L'essentiel de l'essai relève l'importance de la biodiversité pour contenir le réchauffement climatique et les transmissions de maladies infectieuses d'origine animale. Marie-Monique Robin souligne le caractère contre-intuitif d'observations qui mettent en évidence la progression plus lente des infections lorsque les parasites sont plus nombreux. Tuer le moustique vecteur du zika n'est donc pas le meilleur moyen de lutter contre l'épidémie. La progression de la borréliose, ou maladie de Lyme transmise par les tiques, est ralentie lorsqu'une faune de divers petits animaux coexiste avec les muridés réservoirs du pathogène. D'une part, ces autres animaux sont des prédateurs des souris et, d'autre part, ils sont susceptibles d'accueillir les tiques sans causer la multiplication de la bactérie et d'éviter ainsi aux humains d'être infectés.
La sélection et l'abandon d'espèces tant végétales qu'animales causent aussi un risque épidémiologique : lorsqu'un pathogène s'attaque à un élevage ou à une culture, son effet est trop souvent dévastateur. L'enquête de Robin donne un aperçu des nombreuses absurdités de notre économie agroalimentaire. Elle relève aussi qu'il est difficile d'être cohérent dans un système dont nous ne connaissons que mal le fonctionnement. Acheter de la volaille dans un élevage de proximité n'est pas la solution si le poussin a été produit dans une usine asiatique et que le grain qui le nourrit est cultivé dans une zone d'Amazonie déforestée au profit de cette monoculture d'exportation.
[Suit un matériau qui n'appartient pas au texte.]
(** * background.js of the ads.txt / app-ads.txt checker: a shallow embedding

    The service worker keeps three maps keyed by tab id, six settings
    globals and a sellers.json cache in [chrome.storage.local].  Every
    handler is embedded as a function that takes the state before and
    gives the state after together with the host calls it made.  What the
    host answers (the clock, the network, [chrome.tabs], the injected page
    script) is passed in explicitly, so each function below is executable.

    Conventions.
    - JavaScript numbers are modelled by [JsNumber]: the integers, NaN and
      the two infinities, [NFin z] standing for the Number nearest to [z].
      Fractions are outside the model.
    - The values that reach the program (the registry, the page ids, the
      messages) are data: they come out of JSON or a structured clone, so
      no property of theirs is a function.
    - Time stamps, tab ids and the numbers of the settings are integers
      ([Z]); the storage holds an array under [CACHE_KEY] and an integer
      under [CACHE_TS_KEY], or nothing.
    - A handler runs to completion against the answers of the host; other
      handlers are not interleaved between its [await]s.  The clock is read
      once per synchronous block.
    - [setTimeout(f, ms)] at time [now] is due at [now + ms]; the host runs
      [f] once, not before it is due, unless the timeout is cleared.
    - A scan reads what the function injected into the page (lines
      128-185) resolved to as an answer of the host; the function itself
      is embedded on its own as [pageScript]. *)

From Stdlib Require Import Ascii String ZArith.
From stdpp Require Import gmap strings list pretty.

Open Scope string_scope.
Open Scope list_scope.
Open Scope Z_scope.

Set Warnings "-register-all".

(** ** JavaScript values *)

Inductive JsNumber :=
| NFin (z : Z)
| NNaN
| NPosInf
| NNegInf.

Inductive JsValue :=
| JUndefined
| JNull
| JBool (b : bool)
| JNum (n : JsNumber)
| JStr (s : string)
| JArr (elems : list JsValue)
| JObj (props : list (string * JsValue)).

Inductive JsError :=
| TypeError
| SyntaxError
| AbortError
| NetworkFailure
| HttpError (status : Z).

(** The outcome of evaluating something that may [throw]. *)
Inductive Completion (A : Type) :=
| Normal (a : A)
| Thrown (e : JsError).
Arguments Normal {A} a.
Arguments Thrown {A} e.

Definition cbind {A B} (c : Completion A) (k : A → Completion B) : Completion B :=
  match c with
  | Normal a => k a
  | Thrown e => Thrown e
  end.

#[global] Instance Completion_ret : MRet Completion := λ A a, Normal a.
#[global] Instance Completion_bind : MBind Completion := λ A B k c, cbind c k.

(** *** [String(v)]

    A finite Number prints as the decimal with the fewest digits that
    reads back as that Number (Number::toString): in full up to 21
    digits, with an exponent from there on. *)

(** The Number nearest to the positive integer [v], ties to even.  The
    integers below 2^53 are Numbers; above, the Numbers are [2^(e-52)]
    apart, [e] being the position of the leading bit of [v]. *)
Definition to_double (v : Z) : Z :=
  let e := Z.log2 v in
  if e <? 53 then v
  else
    let ulp := 2 ^ (e - 52) in
    let q := v / ulp in
    let r := v mod ulp in
    (if 2 * r <? ulp then q
     else if ulp <? 2 * r then q + 1
     else if Z.even q then q else q + 1) * ulp.
(** * Screen-Scout: the crawl controller of [screenshot.js]

    A shallow embedding of [findLinks] and [takeScreenshots] (the version
    with the [followExternal] option) and of the small pieces of the
    JavaScript platform they rely on, followed by the properties of the
    traversal: page cap, single rendering, depth bound, termination,
    link filtering and failure containment.

    Conventions.
    - URLs are strings, exactly as in the script.
    - [currentDepth] is an integer ([Z]), counted up from 1 in steps of 1;
      the size of a set is a natural number.  [depth] and [maxPages] are integers in [Config] and
      [takeScreenshots], which is the script on options that are whole
      numbers; they are JavaScript numbers ([JsNumber]: a fraction, [NaN] or
      an infinity as well) in [Argv], [takeScreenshots_js] and [script],
      which is the script on whatever the command line gives.
    - The [visited] set is a [gset string]: the script only uses [size],
      [has] and [add] on it.  The [uniqueLinks] set of [findLinks] is
      iterated, so it is kept as a list in insertion order.
    - Puppeteer is the environment ([Env]): whether the viewport can be
      set, and what loading and capturing a URL yields.
    - A call returns the new [visited] set, the events it produced, in
      order, and how it completed ([Normal] or [Throw]); [None] means that
      the fuel of the model ran out: a call that is [None] with every fuel
      does not return. *)

From stdpp Require Import gmap strings list pretty.
From Stdlib Require Import ZArith QArith Qround String Ascii Lia.

Open Scope string_scope.
Open Scope Z_scope.

(** ** JavaScript strings *)

Module Js.

(** [s.startsWith(p)] *)
Definition startsWith (s p : string) : bool := String.prefix p s.

(** [s.split(sep)] for a one-character separator. *)
Fixpoint split (sep : ascii) (s : string) : list string :=
  match s with
  | EmptyString => [EmptyString]
  | String c s' =>
      if Ascii.eqb c sep then EmptyString :: split sep s'
      else match split sep s' with
           | p :: ps => String c p :: ps
           | [] => [String c EmptyString]
           end
  end.

Definition is_space (c : ascii) : bool :=
  let n := nat_of_ascii c in
  (Nat.eqb n 32 || (Nat.leb 9 n && Nat.leb n 13))%bool.

Fixpoint skip_spaces (s : string) : string :=
  match s with
  | String c s' => if is_space c then skip_spaces s' else s
  | EmptyString => s
  end.

Definition digit_of (c : ascii) : option Z :=
  let n := nat_of_ascii c in
  if (Nat.leb 48 n && Nat.leb n 57)%bool then Some (Z.of_nat (n - 48)) else None.

(** The value of the longest prefix of decimal digits, read after [acc]. *)
Fixpoint digits (acc : Z) (s : string) : Z :=
  match s with
  | String c s' =>
      match digit_of c with
      | Some d => digits (10 * acc + d) s'
      | None => acc
      end
  | EmptyString => acc
  end.

Definition unsigned_int (s : string) : option Z :=
  match s with
  | String c _ => match digit_of c with Some _ => Some (digits 0 s) | None => None end
  | EmptyString => None
  end.

(** [parseInt(s, 10)]; [None] stands for [NaN].  The result is the value
    of the digits as an integer: it is the JavaScript number that
    [parseInt] returns as long as it is at most 2^53 in absolute value,
    beyond which a JavaScript number is rounded. *)
Definition parseInt (s : string) : option Z :=
  match skip_spaces s with
  | String "-" s' => Z.opp <$> unsigned_int s'
  | String "+" s' => unsigned_int s'
  | s' => unsigned_int s'
  end.

Definition lower (c : ascii) : ascii :=
  let n := nat_of_ascii c in
  if (Nat.leb 65 n && Nat.leb n 90)%bool then ascii_of_nat (n + 32) else c.

Fixpoint toLowerCase (s : string) : string :=
  match s with
  | String c s' => String (lower c) (toLowerCase s')
  | EmptyString => EmptyString
  end.

(** The characters of [s] before the first one satisfying [stop]. *)
Fixpoint before (stop : ascii -> bool) (s : string) : string :=
  match s with
  | String c s' => if stop c then EmptyString else String c (before stop s')
  | EmptyString => EmptyString
  end.

(** The rest of [s] from the first character satisfying [stop] on. *)
Fixpoint from (stop : ascii -> bool) (s : string) : string :=
  match s with
  | String c s' => if stop c then s else from stop s'
  | EmptyString => EmptyString
  end.

Fixpoint skip_slashes (s : string) : string :=
  match s with
  | String "/" s' => skip_slashes s'
  | _ => s
  end.

Fixpoint has_at (s : string) : bool :=
  match s with
  | String c s' => (Ascii.eqb c "@" || has_at s')%bool
  | EmptyString => false
  end.

(** What follows the last ["@"] of an authority (the whole of it when
    there is none): the credentials are not part of the origin. *)
Fixpoint after_userinfo (s : string) : string :=
  match s with
  | String _ s' => if has_at s then after_userinfo s' else s
  | EmptyString => EmptyString
  end.

Fixpoint strip_suffix (suf s : string) : string :=
  match s with
  | String c s' => if String.eqb s suf then EmptyString else String c (strip_suffix suf s')
  | EmptyString => EmptyString
  end.

Definition path_start (c : ascii) : bool :=
  (Ascii.eqb c "/" || Ascii.eqb c "?" || Ascii.eqb c "#")%bool.

(** [new URL(u).origin] for the URLs a crawl meets.  An [http] or [https]
    URL has the origin [scheme://host] followed by [:port] when the port
    is not the default one; the scheme and the host are lower-cased and
    credentials are dropped.  A URL of another scheme has the opaque
    origin ["null"].  A string without a scheme is not a URL: the
    constructor throws ([None]).

    This reads the text of the URL and is the origin that the URL parser
    gives for [http] and [https] URLs written in the usual way: a host of
    letters, digits, dots and hyphens, and a port, if any, in decimal
    without leading zeros.  The parser does more: it trims spaces, reads
    a backslash as a slash, drops leading zeros of a port, encodes
    international host names, refuses some hosts and ports, and gives
    [ftp], [ws] and [wss] URLs an origin of their own. *)
Definition origin (u : string) : option string :=
  let is_colon := fun c => Ascii.eqb c ":" in
  match from is_colon u with
  | String _ rest =>
      let scheme := toLowerCase (before is_colon u) in
      if String.eqb scheme "" then None
      else if String.eqb scheme "http" || String.eqb scheme "https" then
        let authority := before path_start (skip_slashes rest) in
        let host := toLowerCase (after_userinfo authority) in
        let default_port := if String.eqb scheme "http" then ":80" else ":443" in
        Some (scheme ++ "://" ++ strip_suffix ":" (strip_suffix default_port host))
      else Some "null"
  | EmptyString => None
  end.

End Js.

Open Scope list_scope.

(** ** The crawl *)

(** What the script does, in the order it happens; every event carries
    the URL and the depth of the task it belongs to. *)
Inductive Event : Type :=
| EvCall (url : string) (d : Z)      (* takeScreenshots is entered *)
| EvClaim (url : string) (d : Z)     (* visited.add(targetUrl) *)
| EvSaved (url : string) (d : Z)     (* the screenshot or PDF is written *)
| EvLinks (url : string) (d : Z) (links : list string)  (* findLinks has returned *)
| EvError (url : string) (d : Z).    (* the catch block logs the error *)

Inductive Completion : Type := Normal | Throw.

(** Loading and capturing one URL: any of [launch], [newPage], [goto],
    [pdf] and [screenshot] may reject ([RenderFailed]); otherwise the file
    is written and the page is there to be asked for the [href] of its
    [a] elements, which [page.evaluate] returns or fails to ([None]). *)
Inductive Render : Type :=
| RenderFailed
| Captured (hrefs : option (list string)).

#[global] Instance Render_eq_dec : EqDecision Render.
Proof. solve_decision. Defined.

Record Env : Type := {
  (* page.setViewport({ width, height }) resolves *)
  setViewport : option Z -> option Z -> bool;
  (* launch, goto, capture and the anchors of the page *)
  render : string -> Render
}.

Record Config : Type := {
  resolution : string;
  depth : Z;
  maxPages : Z;
  followExternal : bool
}.

Definition Result : Type := gset string * list Event * Completion.

(** [uniqueLinks.add(href)] on a set kept in insertion order. *)
Definition set_add (href : string) (uniqueLinks : list string) : list string :=
  if bool_decide (href ∈ uniqueLinks) then uniqueLinks else uniqueLinks ++ [href].

(** [findLinks(page, base, followExternal)], on the [href]s of the [a]
    elements of the page. *)
Definition findLinks (hrefs : list string) (base : string) (followExternal : bool)
  : list string :=
  fold_left
    (fun uniqueLinks href =>
       if Js.startsWith href "http" then
         let isExternal := negb (Js.startsWith href base) in
         if followExternal || negb isExternal then set_add href uniqueLinks
         else uniqueLinks
       else uniqueLinks)
    hrefs [].

(** [const [width, height] = resolution.split('x').map(dim => parseInt(dim, 10))];
    [None] is [NaN] or [undefined]. *)
Definition viewport_of (resolution : string) : option Z * option Z :=
  let dims := map Js.parseInt (Js.split "x" resolution) in
  (default None (dims !! 0%nat), default None (dims !! 1%nat)).

(** [for (const link of links) { if (!visited.has(link)) { await call(link) } }]:
    a call that throws ends the loop. *)
Fixpoint for_of (call : string -> gset string -> option Result)
    (links : list string) (visited : gset string) : option Result :=
  match links with
  | [] => Some (visited, [], Normal)
  | link :: rest =>
      if bool_decide (link ∈ visited) then for_of call rest visited
      else
        match call link visited with
        | None => None
        | Some (visited1, tr1, Throw) => Some (visited1, tr1, Throw)
        | Some (visited1, tr1, Normal) =>
            match for_of call rest visited1 with
            | None => None
            | Some (visited2, tr2, c) => Some (visited2, tr1 ++ tr2, c)
            end
        end
  end.

Section Crawl.

Variable env : Env.
Variable cfg : Config.

(** The body of the [try] block, with [recur] for the recursive call.
    Whatever throws in it leaves [visited] as it is at that point.  The
    final [browser.close()] is taken to resolve. *)
Definition try_block (recur : string -> gset string -> Z -> option Result)
    (targetUrl : string) (visited : gset string) (currentDepth : Z)
  : option Result :=
  let visited := {[targetUrl]} ∪ visited in
  let claim := EvClaim targetUrl currentDepth in
  let '(width, height) := viewport_of (resolution cfg) in
  if negb (setViewport env width height) then Some (visited, [claim], Throw)
  else
    match render env targetUrl with
    | RenderFailed => Some (visited, [claim], Throw)
    | Captured hrefs =>
        let saved := EvSaved targetUrl currentDepth in
        if currentDepth <? depth cfg then
          match Js.origin targetUrl, hrefs with
          | Some base, Some hrefs =>
              let links := findLinks hrefs base (followExternal cfg) in
              match
                for_of (fun link visited => recur link visited (currentDepth + 1))
                  links visited
              with
              | None => None
              | Some (visited', tr, c) =>
                  Some (visited', claim :: saved :: EvLinks targetUrl currentDepth links :: tr, c)
              end
          | _, _ => Some (visited, [claim; saved], Throw)
          end
        else Some (visited, [claim; saved], Normal)
    end.

(** [visited.size >= maxPages || currentDepth > depth] *)
Definition limit_reached (visited : gset string) (currentDepth : Z) : bool :=
  (Z.of_nat (size visited) >=? maxPages cfg) || (currentDepth >? depth cfg).

(** [takeScreenshots(targetUrl, ..., visited, currentDepth)] *)
Fixpoint takeScreenshots (fuel : nat) (targetUrl : string)
    (visited : gset string) (currentDepth : Z) : option Result :=
  match fuel with
  | O => None
  | S fuel' =>
      let call := EvCall targetUrl currentDepth in
      if limit_reached visited currentDepth then Some (visited, [call], Normal)
      else
        match try_block (takeScreenshots fuel') targetUrl visited currentDepth with
        | None => None
        | Some (visited', tr, Normal) => Some (visited', call :: tr, Normal)
        | Some (visited', tr, Throw) =>
            Some (visited', call :: tr ++ [EvError targetUrl currentDepth], Normal)
        end
  end.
«Quelle ironie, nous sommes confrontés simultanément à deux nouvelles menaces de maladies pandémiques : celle de maladies infectieuses transmissibles dues à de nouveaux pathogènes émergents et celle de maladies non transmissibles dues à la disparition de pathogènes !»

Serge Morand
p. 102

Les citoyennes et citoyens suisses doivent se prononcer sur plusieurs objets en lien avec cette problématique au cours de l'année 2021. Ils se sont intéressés à l'économie indonésienne que cet essai juge plutôt vertueuse... Ils le feront encore pour la qualité de l'eau, l'emploi des pesticides et les émissions de CO2.
Le livre de la journaliste Marie-Monique Robin, en collaboration avec le scientifique Serge Morand ne donne pas de consignes de vote, mais invite à considérer la problématique de manière la plus globale possible : la dégradation de la biodiversité est liée à la paupérisation des populations, en particulier intertropicales, et à une approche sectorielle et technocratique des défis qui se posent à l'humanité.